(THE RECORDS Opens)
(* ===== verification/Flood.v ===== *)
(** * Flood: the handlers of the flood engine ([internal/tie/flood.go]).

    One definition per handler, the dispatcher, and the engine's [Run] loop as a
    step relation: each step is one arm of the [select], or one of the two
    consumers (the transport taking a packet, SPF taking a notification). *)

From S2P Require Import Prelude.
From S2P Require Import Types.
From S2P Require Import Lsdb.
From S2P Require Import Scope.
From S2P Require Import FloodState.

Section handlers.
Context {R : MapRange}.

Definition handleAdjChange (change : AdjacencyChange) (fe : FloodEngine) : FloodEngine :=
  let k := AC_InterfaceName change in
  let fe := fe <| fe_adjacencies :=
    match AC_Info change with
    | Some info => <[k := newAdjFloodState info]> (fe_adjacencies fe)
    | None => delete k (fe_adjacencies fe)
    end |> in
  let '(changed, fe) := originateSelfTIEs fe in
  notifyLSDBChange (foldl (fun fe id => floodTIEToAll id fe) fe changed).

Definition handleDisaggUpdate (prefixes : list PrefixEntry) (fe : FloodEngine) : FloodEngine :=
  let '(id, changed, fe) := OriginatePositiveDisaggTIE prefixes fe in
  if changed : bool then notifyLSDBChange (floodTIEToAll id fe) else fe.

(** The header of a received TIE: its remaining lifetime is taken from the
    origination lifetime, or is the default. *)
Definition receivedHeader (tie : TIEPacket) : TIEHeaderWithLifeTime :=
  mkTIEHeaderWithLifeTime (TIE_Header tie)
    (match OriginationLifetime (TIE_Header tie) with
     | Some lt => lt | None => DefaultLifetime end).

Definition receivedEntry (tie : TIEPacket) : LSDBEntry :=
  mkLSDBEntry tie (HL_RemainingLifetime (receivedHeader tie)) false.

(** The common tail of the two branches that store a received TIE. *)
Definition installTIE (ifName : string) (tie : TIEPacket) (fe : FloodEngine) : FloodEngine :=
  let id := Header_TIEID (TIE_Header tie) in
  let fe := fe <| fe_lsdb := (Insert (fe_lsdb fe) (receivedEntry tie)).1 |> in
  let fe := ackTIE ifName id fe in
  let fe := floodTIEToAllExcept id ifName fe in
  notifyLSDBChange fe.

Definition acceptTIE (fe : FloodEngine) (id : TIEID) (neighborLevel : Z) : bool :=
  shouldAcceptTIE (fe_systemID fe) (fe_level fe) id neighborLevel.

Definition handleTIE (ifName : string) (tie : TIEPacket) (fe : FloodEngine) : FloodEngine :=
  let id := Header_TIEID (TIE_Header tie) in
  match fe_adjacencies fe !! ifName with
  | None => fe
  | Some adj =>
      match Get (fe_lsdb fe) id with
      | None =>
          if Originator id =? fe_systemID fe then floodTIEToAll id (bumpOwnTIE id fe)
          else if acceptTIE fe id (AI_NeighborLevel (AF_Info adj))
          then installTIE ifName tie fe
          else fe
      | Some existing =>
          let cmp := CompareTIEHeader (receivedHeader tie) (Entry_Header existing) in
          if cmp >? 0 then
            if Originator id =? fe_systemID fe then floodTIEToAll id (bumpOwnTIE id fe)
            else installTIE ifName tie fe
          else if cmp <? 0 then enqueueTX ifName id fe
          else ackTIE ifName id fe
      end
  end.

(** The loop body over the headers of a TIDE. *)
Definition tideHeader (ifName : string) (neighborLevel : Z) (fe : FloodEngine)
    (hdr : TIEHeaderWithLifeTime) : FloodEngine :=
  let id := Header_TIEID (HL_Header hdr) in
  match Get (fe_lsdb fe) id with
  | None =>
      if Originator id =? fe_systemID fe then floodTIEToAll id (originateSelfTIEs fe).2
      else if acceptTIE fe id neighborLevel then enqueueREQ ifName id fe
      else fe
  | Some existing =>
      let cmp := CompareTIEHeader hdr (Entry_Header existing) in
      if cmp >? 0 then
        if Originator id =? fe_systemID fe then floodTIEToAll id (bumpOwnTIE id fe)
        else if acceptTIE fe id neighborLevel then enqueueREQ ifName id fe
        else fe
      else if cmp <? 0 then enqueueTX ifName id fe
      else dequeueTX ifName id fe
  end.

(** The callback that looks for TIEs of the range that the TIDE does not list. *)
Definition tideMissing (ifName : string) (neighborLevel : Z) (tide : TIDEPacket)
    (tideSet : gset TIEID) (id : TIEID) (entry : LSDBEntry) (fe : FloodEngine)
    : FloodEngine * bool :=
  if CompareTIEID id (TIDE_StartRange tide) <? 0 then (fe, true)
  else if CompareTIEID id (TIDE_EndRange tide) >? 0 then (fe, false)
  else if bool_decide (id ∉ tideSet)
          && ShouldFloodTIE id (fe_systemID fe) (fe_level fe) neighborLevel
       then (enqueueTX ifName id fe, true)
  else (fe, true).

Definition tideIDs (tide : TIDEPacket) : list TIEID :=
  (fun h => Header_TIEID (HL_Header h)) <$> TIDE_Headers tide.

Definition handleTIDE (ifName : string) (tide : TIDEPacket) (fe : FloodEngine) : FloodEngine :=
  match fe_adjacencies fe !! ifName with
  | None => fe
  | Some adj =>
      let level := AI_NeighborLevel (AF_Info adj) in
      let tideSet := list_to_set (tideIDs tide) in
      let fe := foldl (tideHeader ifName level) fe (TIDE_Headers tide) in
      ForEachSorted (fe_lsdb fe) (tideMissing ifName level tide tideSet) fe
  end.

(** The loop body over the headers of a TIRE: a request has lifetime zero, an
    acknowledgment another one. *)
Definition tireHeader (ifName : string) (fe : FloodEngine) (hdr : TIEHeaderWithLifeTime)
    : FloodEngine :=
  let id := Header_TIEID (HL_Header hdr) in
  match Get (fe_lsdb fe) id with
  | None => fe
  | Some existing =>
      let cmp := CompareTIEHeader hdr (Entry_Header existing) in
      if HL_RemainingLifetime hdr =? 0 then
        if cmp <=? 0 then enqueueTX ifName id fe else fe
      else if cmp =? 0 then dequeueTX ifName id fe else fe
  end.

Definition handleTIRE (ifName : string) (tire : TIREPacket) (fe : FloodEngine) : FloodEngine :=
  match fe_adjacencies fe !! ifName with
  | None => fe
  | Some _ => foldl (tireHeader ifName) fe (TIRE_Headers tire)
  end.

Definition handleFloodPacket (rpkt : ReceivedFloodPkt) (fe : FloodEngine) : FloodEngine :=
  let content := PP_Content (RF_Packet rpkt) in
  match PC_TIE content with
  | Some tie => handleTIE (RF_IfName rpkt) tie fe
  | None =>
      match PC_TIDE content with
      | Some tide => handleTIDE (RF_IfName rpkt) tide fe
      | None =>
          match PC_TIRE content with
          | Some tire => handleTIRE (RF_IfName rpkt) tire fe
          | None => fe
          end
      end
  end.

(** ** Sending *)

Definition packetOf (fe : FloodEngine) (content : PacketContent) : ProtocolPacket :=
  mkProtocolPacket
    (mkPacketHeader ProtocolMajorVersion ProtocolMinorVersion (fe_systemID fe)
       (Some (fe_level fe))) content.

(** The loop of [buildTIDEChunks], which starts the next chunk at [startRange];
    [fuel] bounds the number of chunks. *)
Fixpoint chunkLoop (fuel : nat) (startRange : TIEID) (headers : list TIEHeaderWithLifeTime)
    : list TIDEPacket :=
  match fuel with
  | O => []
  | S fuel =>
      match headers with
      | [] => []
      | _ =>
          let chunk := take MaxTIDEHeaders headers in
          let rest := drop MaxTIDEHeaders headers in
          let endRange :=
            match rest with
            | [] => MaxTIEID
            | _ => default MaxTIEID
                     ((fun h => Header_TIEID (HL_Header h)) <$> last chunk)
            end in
          mkTIDEPacket startRange endRange chunk :: chunkLoop fuel endRange rest
      end
  end.

Definition buildTIDEChunks (headers : list TIEHeaderWithLifeTime) : list TIDEPacket :=
  match headers with
  | [] => [mkTIDEPacket MinTIEID MaxTIEID []]
  | _ => chunkLoop (length headers) MinTIEID headers
  end.

(** The scope-filtered headers of the TIDEs sent to a neighbour. *)
Definition tideHeadersFor (fe : FloodEngine) (neighborLevel : Z)
    : list TIEHeaderWithLifeTime :=
  rev (ForEachSorted (fe_lsdb fe)
    (fun id entry headers =>
       (if ShouldIncludeInTIDE id (fe_systemID fe) (fe_level fe) neighborLevel
        then Entry_Header entry :: headers else headers, true)) []).

Definition tidePacket (fe : FloodEngine) (tide : TIDEPacket) : ProtocolPacket :=
  packetOf fe (zeroPacketContent <| PC_TIDE := Some tide |>).

Definition sendTIDEsToAdj (adj : adjFloodState) (fe : FloodEngine) : FloodEngine :=
  foldl (fun fe tide => sendFloodPacket adj (tidePacket fe tide) 0 fe) fe
    (buildTIDEChunks (tideHeadersFor fe (AI_NeighborLevel (AF_Info adj)))).

Definition generateAndSendTIDEs (fe : FloodEngine) : FloodEngine :=
  foldl (fun fe '((_, adj) : string * adjFloodState) => sendTIDEsToAdj adj fe) fe
    (range_map (fe_adjacencies fe)).

Definition sendTIRE (adj : adjFloodState) (headers : list TIEHeaderWithLifeTime)
    (fe : FloodEngine) : FloodEngine :=
  sendFloodPacket adj
    (packetOf fe (zeroPacketContent <| PC_TIRE := Some (mkTIREPacket headers) |>)) 0 fe.

(** The header of a request: an identifier and lifetime zero. *)
Definition requestHeader (id : TIEID) : TIEHeaderWithLifeTime :=
  mkTIEHeaderWithLifeTime (zeroTIEHeader <| Header_TIEID := id |>) 0.

(** The three parts of [drainAdjQueues]: acknowledgments, requests, TIEs. *)
Definition drainACK (k : string) (adj : adjFloodState) (fe : FloodEngine) : FloodEngine :=
  if bool_decide (TIEsACK adj = ∅) then fe else
  let headers := omap (fun id => Entry_Header <$> Get (fe_lsdb fe) id)
                   (range_set (TIEsACK adj)) in
  let fe := match headers with [] => fe | _ => sendTIRE adj headers fe end in
  updAdj k (fun a => a <| TIEsACK := ∅ |>) fe.

Definition drainREQ (k : string) (adj : adjFloodState) (fe : FloodEngine) : FloodEngine :=
  if bool_decide (TIEsREQ adj = ∅) then fe else
  let fe := sendTIRE adj (requestHeader <$> range_set (TIEsREQ adj)) fe in
  updAdj k (fun a => a <| TIEsREQ := ∅ |>) fe.

Definition drainTX1 (k : string) (adj : adjFloodState) (fe : FloodEngine) (id : TIEID)
    : FloodEngine :=
  match Get (fe_lsdb fe) id with
  | None => dequeueTX k id fe
  | Some entry =>
      let pkt := packetOf fe (zeroPacketContent <| PC_TIE := Some (Entry_Packet entry) |>) in
      dequeueTX k id (sendFloodPacket adj pkt (Entry_RemainingLifetime entry) fe)
  end.

Definition drainTX (k : string) (adj : adjFloodState) (fe : FloodEngine) : FloodEngine :=
  foldl (drainTX1 k adj) fe (range_set (TIEsTX adj)).

Definition drainAdjQueues (fe : FloodEngine) (kadj : string * adjFloodState) : FloodEngine :=
  let '(k, adj) := kadj in drainTX k adj (drainREQ k adj (drainACK k adj fe)).

Definition drainQueues (fe : FloodEngine) : FloodEngine :=
  foldl drainAdjQueues fe (range_map (fe_adjacencies fe)).

(** ** The lifetime tick *)

(** The re-origination callback runs inside [ForEachSorted], that is under one
    read lock of the database. *)
Definition reoriginate (id : TIEID) (entry : LSDBEntry) (st : blocking FloodEngine)
    : blocking FloodEngine * bool :=
  match st with
  | Deadlock => (Deadlock, false)
  | Done fe =>
      if Entry_SelfOriginated entry
         && (Entry_RemainingLifetime entry <? ReoriginateBeforeExpiry)
      then match bumpOwnTIE_locked 1 id fe with
           | Done fe => (Done (floodTIEToAll id fe), true)
           | Deadlock => (Deadlock, false)
           end
      else (Done fe, true)
  end.

(** The first half of [tickLifetimes]: ageing and the removal of expired TIEs. *)
Definition ageTIEs (fe : FloodEngine) : FloodEngine :=
  let '(db, expired) := DecrementLifetimes (fe_lsdb fe) 1 in
  let fe := fe <| fe_lsdb := foldl Remove db expired |> in
  match expired with [] => fe | _ => notifyLSDBChange fe end.

Definition tickLifetimes (fe : FloodEngine) : blocking FloodEngine :=
  let fe := ageTIEs fe in
  ForEachSorted (fe_lsdb fe) reoriginate (Done fe).

(** ** The loop *)

Inductive FloodEvent :=
  | EvAdjChange (change : AdjacencyChange)
  | EvFloodRecv (pkt : ReceivedFloodPkt)
  | EvTideTick
  | EvLifetimeTick
  | EvTxTick
  | EvDisaggUpdate (prefixes : list PrefixEntry)
  | EvTransportTake
  | EvSpfTake.

Definition handleEvent (ev : FloodEvent) (fe : FloodEngine) : blocking FloodEngine :=
  match ev with
  | EvAdjChange change => Done (handleAdjChange change fe)
  | EvFloodRecv pkt => Done (handleFloodPacket pkt fe)
  | EvTideTick => Done (generateAndSendTIDEs fe)
  | EvLifetimeTick => tickLifetimes fe
  | EvTxTick => Done (drainQueues fe)
  | EvDisaggUpdate prefixes => Done (handleDisaggUpdate prefixes fe)
  | EvTransportTake => Done (fe <| fe_FloodSendCh := tail (fe_FloodSendCh fe) |>)
  | EvSpfTake => Done (fe <| fe_LSDBChangeCh := false |>)
  end.

End handlers.

(** A step of [Run], under any order of the map iterations. *)
Inductive flood_step (fe : FloodEngine) : FloodEngine -> Prop :=
  | step_event (R : MapRange) ev fe' :
      handleEvent ev fe = Done fe' -> flood_step fe fe'.

(** The states of an engine started by [NewFloodEngine]. *)
Inductive flood_reachable (systemID level : Z) (nodeName : string)
    (prefixes : list LocalPrefix) : FloodEngine -> Prop :=
  | reach_start :
      flood_reachable systemID level nodeName prefixes
        (NewFloodEngine systemID level nodeName prefixes)
  | reach_step fe fe' :
      flood_reachable systemID level nodeName prefixes fe -> flood_step fe fe' ->
      flood_reachable systemID level nodeName prefixes fe'.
(THE RECORDS Closes)
** WHAT TO DO **
Pick every line of the data that includes the string "EvSpfTake".

** EXERCISE OUTPUT **
  | EvSpfTake.
  | EvSpfTake => Done (fe <| fe_LSDBChangeCh := false |>)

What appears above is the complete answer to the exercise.